Re: [PATCH] KVM: Avoid atomic operations when kicking the running vCPU

From: Sean Christopherson
Date: Wed Oct 20 2021 - 15:34:29 EST


On Wed, Oct 20, 2021, Paolo Bonzini wrote:
> If we do have the vcpu mutex, as is the case if kvm_running_vcpu is set
> to the target vcpu of the kick, changes to vcpu->mode do not need atomic
> operations; cmpxchg is only needed _outside_ the mutex to ensure that
> the IN_GUEST_MODE->EXITING_GUEST_MODE change does not race with the vcpu
> thread going OUTSIDE_GUEST_MODE.
>
> Use this to optimize the case of a vCPU sending an interrupt to itself.
>
> Signed-off-by: Paolo Bonzini <pbonzini@xxxxxxxxxx>
> ---
> virt/kvm/kvm_main.c | 15 ++++++++++++++-
> 1 file changed, 14 insertions(+), 1 deletion(-)
>
> diff --git a/virt/kvm/kvm_main.c b/virt/kvm/kvm_main.c
> index 3f6d450355f0..9f45f26fce4f 100644
> --- a/virt/kvm/kvm_main.c
> +++ b/virt/kvm/kvm_main.c
> @@ -3325,6 +3325,19 @@ void kvm_vcpu_kick(struct kvm_vcpu *vcpu)
> if (kvm_vcpu_wake_up(vcpu))
> return;
>
> + me = get_cpu();
> + /*
> + * The only state change done outside the vcpu mutex is IN_GUEST_MODE
> + * to EXITING_GUEST_MODE. Therefore the moderately expensive "should
> + * kick" check does not need atomic operations if kvm_vcpu_kick is used
> + * within the vCPU thread itself.
> + */
> + if (vcpu == __this_cpu_read(kvm_running_vcpu)) {
> + if (vcpu->mode == IN_GUEST_MODE)
> + WRITE_ONCE(vcpu->mode, EXITING_GUEST_MODE);

Fun. I had a whole thing typed out about this being unsafe because it implicitly
relies on a pending request and that there's a kvm_vcpu_exit_request() check _after_
this kick. Then I saw your other patches, and then I realized we already have this
bug in the kvm_arch_vcpu_should_kick() below.

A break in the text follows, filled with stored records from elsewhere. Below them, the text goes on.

(** * Theorems *)

(** (the indirect predictor learns a target). Take an indirect branch
    that is predicted ([recordIndirect]), turns out to go elsewhere
    ([recordTarget], with the global history of its prediction) and is then
    fetched again after a squash, with the same global and path history: the
    lookup hits and returns the corrected target, whichever way the random
    replacement chose.  No step leaves the cache, the path history or the width of
    a shift. *)
Theorem ipred_learns {PC Inst} `{TheISA PC Inst} T rnd (s : IndirectPredictor PC) br ghr tgt sn target tid :
  ipred_inv T s -> 0 <= tid < T -> 0 <= rnd ->
  (forall i, threadInfo s !! Z.to_nat tid = Some i -> Forall (fun e => seqNum e < sn) (pathHist i)) ->
  exists s1 s2 s3, recordIndirect s br tgt sn tid = Ok s1 /\
    recordTarget rnd s1 sn ghr target tid = Ok s2 /\ squash s2 (sn - 1) tid = Ok s3 /\
    ipred_inv T s3 /\ threadInfo s3 = threadInfo s /\ lookup s3 br ghr tid = Ok (Some target).
Proof.
  intros Hs Ht Hr Hold. destruct (recordIndirect_ok T s br tgt sn tid Hs Ht) as (i & Hi & H1 & Hi1).
  specialize (Hold i Hi). set (e := {| pcAddr := br; targetAddr := tgt; seqNum := sn |}) in *.
  set (s1 := with_hist s tid i _) in *. exists s1.
  assert (Z.to_nat tid < length (threadInfo s))%nat as Hlen by (by eapply lookup_lt_Some).
  assert (threadInfo s1 !! Z.to_nat tid = Some {| pathHist := pathHist i ++ [e]; headHistEntry := headHistEntry i |})
    as Hl1 by (by apply list_lookup_insert_eq).
  destruct (recordTarget_ok T rnd s1 sn ghr target tid _ (pathHist i) e Hi1 Ht Hr Hl1 eq_refl)
    as (s2 & idx & tag & ws & H2 & Hi2 & Hc & Hidx & Hir & Htag & Hfind & Ecache & Einfo).
  exists s2. destruct (ipred_squash_ok T s2 (sn - 1) tid Hi2 Ht) as (i2 & Hl2 & H3 & Hi3).
  rewrite Einfo, list_lookup_insert_eq in Hl2 by (cbn; by rewrite length_insert). injection Hl2 as <-.
  cbn [pathHist] in H3, Hi3. rewrite keep_until_app in H3 by
    (first [eapply Forall_impl; [exact Hold|]; intros; simpl in *; lia | repeat constructor; cbn; lia]).
  rewrite keep_until_app in Hi3 by
    (first [eapply Forall_impl; [exact Hold|]; intros; simpl in *; lia | repeat constructor; cbn; lia]).
  eexists. do 3 (split; [done|]). split; [done|].
  assert (threadInfo (with_hist s2 tid {| pathHist := pathHist i ++ [{| pcAddr := pcAddr e;
    targetAddr := instAddr target; seqNum := seqNum e |}]; headHistEntry := headHistEntry i |} (pathHist i))
    = threadInfo s) as Hback.
  { cbn. rewrite Einfo. cbn. rewrite !list_insert_insert_eq. apply list_insert_id. rewrite Hi. by destruct i. }
  split; [exact Hback|]. unfold lookup.
  rewrite (getSetIndex_cfg (with_hist s1 tid {| pathHist := pathHist i ++ [e]; headHistEntry := headHistEntry i |}
    (pathHist i)) _ tid i i); [|exact Hc|lia| |exact (eq_trans (f_equal (fun l => l !! Z.to_nat tid) Hback) Hi)|done].
  2:{ cbn. rewrite list_insert_insert_eq, list_lookup_insert_eq by done. by destruct i. }
  change (pcAddr e) with br in Hidx, Htag. rewrite Hidx. cbn [mbind res_bind].
  rewrite (getTag_cfg s1) by exact Hc. rewrite Htag. cbn [mbind res_bind].
  destruct (same_cfg_fields s1 s2 Hc) as (_ & _ & En & _).
  change (numSets (with_hist s2 _ _ _)) with (numSets s2). rewrite En, (proj2 (Z.ltb_lt _ _)) by lia.
  change (targetCache (with_hist s2 _ _ _)) with (targetCache s2). rewrite Ecache.
  pose proof (ip_cache _ _ Hi1). rewrite (aread_Ok _ _ ws); [cbn; by rewrite Hfind|lia|].
  apply list_lookup_insert_eq. lia.
Qed.

Example ipred_learns_witness :
  exists s s1 s2 s3, IndirectPredictor_new (PC := Z) (Inst := flat_inst) true true 4 2 8 3 2 1 = Ok s /\
    recordIndirect s 0x1000 0x1004 7 0 = Ok s1 /\
    recordTarget (Inst := flat_inst) 5 s1 7 0x2d 0x8000 0 = Ok s2 /\ squash s2 6 0 = Ok s3 /\
    lookup s3 0x1000 0x2d 0 = Ok (Some 0x8000).
Proof.
  destruct (IndirectPredictor_new_ok (PC := Z) (Inst := flat_inst) true true 2 2 8 3 2 1)
    as (s & Hs & Hi & _ & _ & _ & Hinfo); [lia..|].
  destruct (ipred_learns (Inst := flat_inst) 1 5 s 0x1000 0x2d 0x1004 7 0x8000 0 Hi)
    as (s1 & s2 & s3 & H1 & H2 & H3 & _ & _ & H4); [lia..| |].
  - intros i Hl. destruct (Hinfo 0%nat) as [E|E]; change (Z.to_nat 0) with 0%nat in Hl;
      rewrite E in Hl; [injection Hl as <-; constructor|done].
  - by exists s, s1, s2, s3.
Defined.

(** (a fresh indirect predictor hits on tag zero). The ways carry no valid
    bit: their tag and target start at zero.  So in a predictor just built,
    with nothing ever recorded, an indirect branch whose address has the tag
    zero hits, and is predicted to go to address zero. *)
Theorem ipred_cold_hit {PC Inst} `{TheISA PC Inst} hg ht k ways tag_bits path_len inst_shift T
    br ghr tid (s : IndirectPredictor PC) :
  0 <= k < 32 -> 0 < ways -> 0 <= tag_bits < 31 -> 0 < path_len < 2 ^ 32 -> 0 <= inst_shift <= 32 ->
  0 <= tid < T -> Z.shiftr br inst_shift mod 2 ^ tag_bits = 0 ->
  IndirectPredictor_new hg ht (2 ^ k) ways tag_bits path_len inst_shift T = Ok s ->
  lookup s br ghr tid = Ok (Some (pc_of 0)).
Proof.
  intros Hk Hw Htb Hp Hi Ht Htag Hnew.
  destruct (IndirectPredictor_new_ok hg ht k ways tag_bits path_len inst_shift T)
    as (s' & Hs & Hinv & Ei & Et & Ec & _); [done..|lia|]. rewrite Hnew in Hs. injection Hs as <-.
  destruct (getSetIndex_ok T s br ghr tid Hinv Ht) as (idx & Hidx & Hr).
  destruct (cache_ok T s idx Hinv Hr) as (ws & Hws & Hrd & _).
  assert (getTag s br = Ok 0) as Htg.
  { unfold getTag. rewrite Ei, Et, shr64_ok, int_mask_ok by lia. cbn [mbind res_bind].
    rewrite Z.sub_1_r, <- Z.ones_equiv, Z.land_ones by lia. by rewrite Htag. }
  unfold lookup. rewrite Hidx. cbn [mbind res_bind]. rewrite Htg. cbn [mbind res_bind].
  rewrite (proj2 (Z.ltb_lt _ _)), Hrd by lia. cbn [mbind res_bind].
  rewrite Ec in Hws. apply lookup_replicate in Hws as [-> _].
  by destruct (Z.to_nat ways) as [|n] eqn:En; [lia|].
Qed.

Example ipred_cold_hit_witness :
  exists s, IndirectPredictor_new (PC := Z) (Inst := flat_inst) true true 4 2 8 3 2 1 = Ok s /\
    lookup s 0x40000 0 0 = Ok (Some (pc_of (Inst := flat_inst) 0)).
Proof.
  destruct (IndirectPredictor_new (PC := Z) (Inst := flat_inst) true true 4 2 8 3 2 1)
    as [s| | |] eqn:E; [|by vm_compute in E..].
  exists s. split; [done|].
  apply (ipred_cold_hit (Inst := flat_inst) true true 2 2 8 3 2 1 0x40000 0 0 s);
    first [done | vm_compute; reflexivity | simpl; lia].
Defined.
(* ===== verification/BPredUnit.v ===== *)
(** The branch prediction unit, src/cpu/pred/bpred_unit.cc: it combines a
    direction predictor, the branch target buffer, a return address stack per
    thread and the indirect predictor, and keeps a history of predictions to
    commit or to undo.  The theorems are proved against the interface of
    [DirPred], so they hold for every direction predictor that implements it. *)
From S2P Require Import Prelude SatCounter DirPred Ras Btb IndirectPred.

(** * Definitions *)

Section Unit.
Context {PC Inst C S H : Type} `{TheISA PC Inst, DirPred S H}.

(** [numThreads], the statistics and the probe points are left out. *)
Record PredictorHistory := {
  seqNum : Z; ph_pc : Z; bpHistory : H; RASTarget : PC; RASIndex : Z; ph_tid : Z;
  predTaken : bool; usedRAS : bool; pushedRAS : bool;
  wasCall : bool; wasReturn : bool; wasIndirect : bool }.
(** [predHist]: the front of each deque, its youngest prediction, first. *)
Record BPredUnit := {
  dir : S; predHist : list (list PredictorHistory); BTB : Btb.DefaultBTB PC;
  RAS : list (Ras.ReturnAddrStack PC); useIndirect : bool;
  iPred : IndirectPred.IndirectPredictor PC }.

Definition PredictorHistory_new (seq_num instPC : Z) (pred_taken : bool) (bp_history : H) (tid : Z)
  : PredictorHistory :=
  {| seqNum := seq_num; ph_pc := instPC; bpHistory := bp_history; RASTarget := pc_of 0;
     RASIndex := 0; ph_tid := tid; predTaken := pred_taken; usedRAS := false; pushedRAS := false;
     wasCall := false; wasReturn := false; wasIndirect := false |}.

Definition set_usedRAS (r : PredictorHistory) b :=
  {| seqNum := seqNum r; ph_pc := ph_pc r; bpHistory := bpHistory r; RASTarget := RASTarget r;
     RASIndex := RASIndex r; ph_tid := ph_tid r; predTaken := predTaken r; usedRAS := b;
     pushedRAS := pushedRAS r; wasCall := wasCall r; wasReturn := wasReturn r;
     wasIndirect := wasIndirect r |}.
Definition set_pushedRAS (r : PredictorHistory) b :=
  {| seqNum := seqNum r; ph_pc := ph_pc r; bpHistory := bpHistory r; RASTarget := RASTarget r;
     RASIndex := RASIndex r; ph_tid := ph_tid r; predTaken := predTaken r; usedRAS := usedRAS r;
     pushedRAS := b; wasCall := wasCall r; wasReturn := wasReturn r; wasIndirect := wasIndirect r |}.
Definition set_wasCall (r : PredictorHistory) :=
  {| seqNum := seqNum r; ph_pc := ph_pc r; bpHistory := bpHistory r; RASTarget := RASTarget r;
     RASIndex := RASIndex r; ph_tid := ph_tid r; predTaken := predTaken r; usedRAS := usedRAS r;
     pushedRAS := pushedRAS r; wasCall := true; wasReturn := wasReturn r;
     wasIndirect := wasIndirect r |}.
Definition set_wasReturn (r : PredictorHistory) :=
  {| seqNum := seqNum r; ph_pc := ph_pc r; bpHistory := bpHistory r; RASTarget := RASTarget r;
     RASIndex := RASIndex r; ph_tid := ph_tid r; predTaken := predTaken r; usedRAS := usedRAS r;
     pushedRAS := pushedRAS r; wasCall := wasCall r; wasReturn := true;
     wasIndirect := wasIndirect r |}.
Definition set_wasIndirect (r : PredictorHistory) :=
  {| seqNum := seqNum r; ph_pc := ph_pc r; bpHistory := bpHistory r; RASTarget := RASTarget r;
     RASIndex := RASIndex r; ph_tid := ph_tid r; predTaken := predTaken r; usedRAS := usedRAS r;
     pushedRAS := pushedRAS r; wasCall := wasCall r; wasReturn := wasReturn r; wasIndirect := true |}.
Definition set_RASTop (r : PredictorHistory) (i : Z) (a : PC) :=
  {| seqNum := seqNum r; ph_pc := ph_pc r; bpHistory := bpHistory r; RASTarget := a;
     RASIndex := i; ph_tid := ph_tid r; predTaken := predTaken r; usedRAS := true;
     pushedRAS := pushedRAS r; wasCall := wasCall r; wasReturn := wasReturn r;
     wasIndirect := wasIndirect r |}.
Definition set_predTaken (r : PredictorHistory) b :=
  {| seqNum := seqNum r; ph_pc := ph_pc r; bpHistory := bpHistory r; RASTarget := RASTarget r;
     RASIndex := RASIndex r; ph_tid := ph_tid r; predTaken := b; usedRAS := usedRAS r;
     pushedRAS := pushedRAS r; wasCall := wasCall r; wasReturn := wasReturn r;
     wasIndirect := wasIndirect r |}.
(* ===== verification/BPredTheorems.v ===== *)
(** What the branch prediction unit promises, for any direction predictor that
    implements the interface of [DirPred]; instantiated with the tournament
    predictor in the witnesses. *)
From S2P Require Import Prelude SatCounter DirPred TournamentBP Ras Btb IndirectPred BPredUnit.

Section Theorems.
Context {PC Inst C S H : Type} `{TheISALaws PC Inst, DirPredLaws C S H}.
Implicit Types u : BPredUnit PC S H.

Lemma unit_commit_ok n c u sn tid :
  unit_inv n c u -> 0 <= tid < dp_threads c -> exists u' k h,
    BPredUnit.commit u sn tid = Ok u' /\ unit_inv n c u' /\ predHist u !! Z.to_nat tid = Some h /\
    predHist u' = <[Z.to_nat tid := reverse (drop k (reverse h))]> (predHist u) /\
    BTB u' = BTB u /\ RAS u' = RAS u /\
    Forall (fun r => BPredUnit.seqNum r <= sn) (take k (reverse h)) /\
    (forall r, head (drop k (reverse h)) = Some r -> sn < BPredUnit.seqNum r).
Proof.
  intros Hu Ht. destruct (hist_at n c u tid Hu Ht) as (h & Hh & Hrd & Hok).
  destruct (IndirectPred.ipred_commit_ok _ _ sn tid (ui_ipred _ _ _ Hu) Ht) as (ip & Hc & Hip & _).
  unfold BPredUnit.commit. rewrite Hc. cbn [mbind res_bind]. rewrite Hrd. cbn [mbind res_bind].
  destruct (commit_loop_ok n c sn tid (reverse h) (dir u)) as (k & s' & -> & Hs' & Hf & Hhd);
    [done|by apply Forall_reverse|apply Hu|]. cbn [mbind res_bind].
  rewrite (hist_write n c u tid Hu Ht). cbn [mbind res_bind]. eexists _, k, h. split; [done|].
  split; [|by split_and!]. destruct Hu. split; cbn; try done.
  - by rewrite length_insert.
  - apply Forall_insert; [done|]. by apply Forall_reverse, Forall_drop, Forall_reverse.
Qed.

(** C28 (the unit is safe and keeps its history in order). In a well-formed
    unit, for an existing thread: [predict] of any instruction returns and adds one
    record, with the given sequence number, to the front of the history; [squash]
    removes the records from the front, youngest first, as long as they are
    younger than the given number; [commit] removes them from the back, oldest
    first, as long as they are not younger.  None of them fails, leaves a
    table, or ill-forms the unit. *)
Theorem bpred_safe n c u tid :
  unit_inv n c u -> 0 <= tid < dp_threads c -> exists h, predHist u !! Z.to_nat tid = Some h /\
    (forall inst sn pc, exists b t r u', predict u inst sn pc tid = Ok (b, t, u') /\ unit_inv n c u' /\
       predHist u' !! Z.to_nat tid = Some (r :: h) /\ BPredUnit.seqNum r = sn /\ ph_pc r = instAddr pc) /\
    (forall sn, exists u' young old, BPredUnit.squash u sn tid = Ok u' /\ unit_inv n c u' /\
       h = young ++ old /\ predHist u' !! Z.to_nat tid = Some old /\
       Forall (fun r => sn < BPredUnit.seqNum r) young /\
       (forall r, head old = Some r -> BPredUnit.seqNum r <= sn)) /\
    (forall sn, exists u' young old, BPredUnit.commit u sn tid = Ok u' /\ unit_inv n c u' /\
       h = young ++ old /\ predHist u' !! Z.to_nat tid = Some young /\
       Forall (fun r => BPredUnit.seqNum r <= sn) old /\
       (forall r, last young = Some r -> sn < BPredUnit.seqNum r)).
Proof.
  intros Hu Ht. destruct (hist_at n c u tid Hu Ht) as (h & Hh & _). exists h. split; [done|].
  assert (Z.to_nat tid < length (predHist u))%nat as Hlen by (by eapply lookup_lt_Some).
  split; [|split].
  - intros inst sn pc. destruct (ras_at n c u tid Hu Ht) as (r0 & Hr & Hri).
    destruct (info_ok _ _ tid (ui_ipred _ _ _ Hu) Ht) as (i & Hi & _).
    destruct (predict_ok n c u tid Hu Ht inst sn pc r0 h i Hr Hri Hh Hi)
      as (b & t & r & s1 & r1 & new & Hp & Er & Epc & Hrec & Hun & _ & _ & Hs1 & _).
    exists b, t, r. eexists. split; [exact Hp|].
    split; [apply spec_state_inv; try done; [by constructor|apply Hun]|].
    split; [by apply list_lookup_insert_eq|done].
  - intros sn. destruct (unit_squash_ok n c u sn tid Hu Ht)
      as (u' & k & h' & i & Hsq & Hinv & Hh' & Eh & _ & _ & _ & Hf & Hhd).
    rewrite Hh in Hh'. injection Hh' as <-. exists u', (take k h), (drop k h).
    do 2 (split; [done|]). split; [by rewrite take_drop|]. split; [|done].
    rewrite Eh. by apply list_lookup_insert_eq.
  - intros sn. destruct (unit_commit_ok n c u sn tid Hu Ht)
      as (u' & k & h' & Hsq & Hinv & Hh' & Eh & _ & _ & Hf & Hhd).
    rewrite Hh in Hh'. injection Hh' as <-.
    exists u', (reverse (drop k (reverse h))), (reverse (take k (reverse h))).
    do 2 (split; [done|]). split.
    { by rewrite <- reverse_app, take_drop, reverse_involutive. }
    split; [rewrite Eh; by apply list_lookup_insert_eq|]. split; [by apply Forall_reverse|].
    intros r. rewrite last_reverse. apply Hhd.
Qed.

Anyways, I also think we should add do:

if (vcpu == __this_cpu_read(kvm_running_vcpu)) {
if (vcpu->mode == IN_GUEST_MODE &&
!WARN_ON_ONCE(!kvm_request_pending(vcpu)))
WRITE_ONCE(vcpu->mode, EXITING_GUEST_MODE);
goto out;
}

The idea being that delaying or even missing an event in case of a KVM bug is
preferable to letting the vCPU state become invalid due to running in the guest
with EXITING_GUEST_MODE.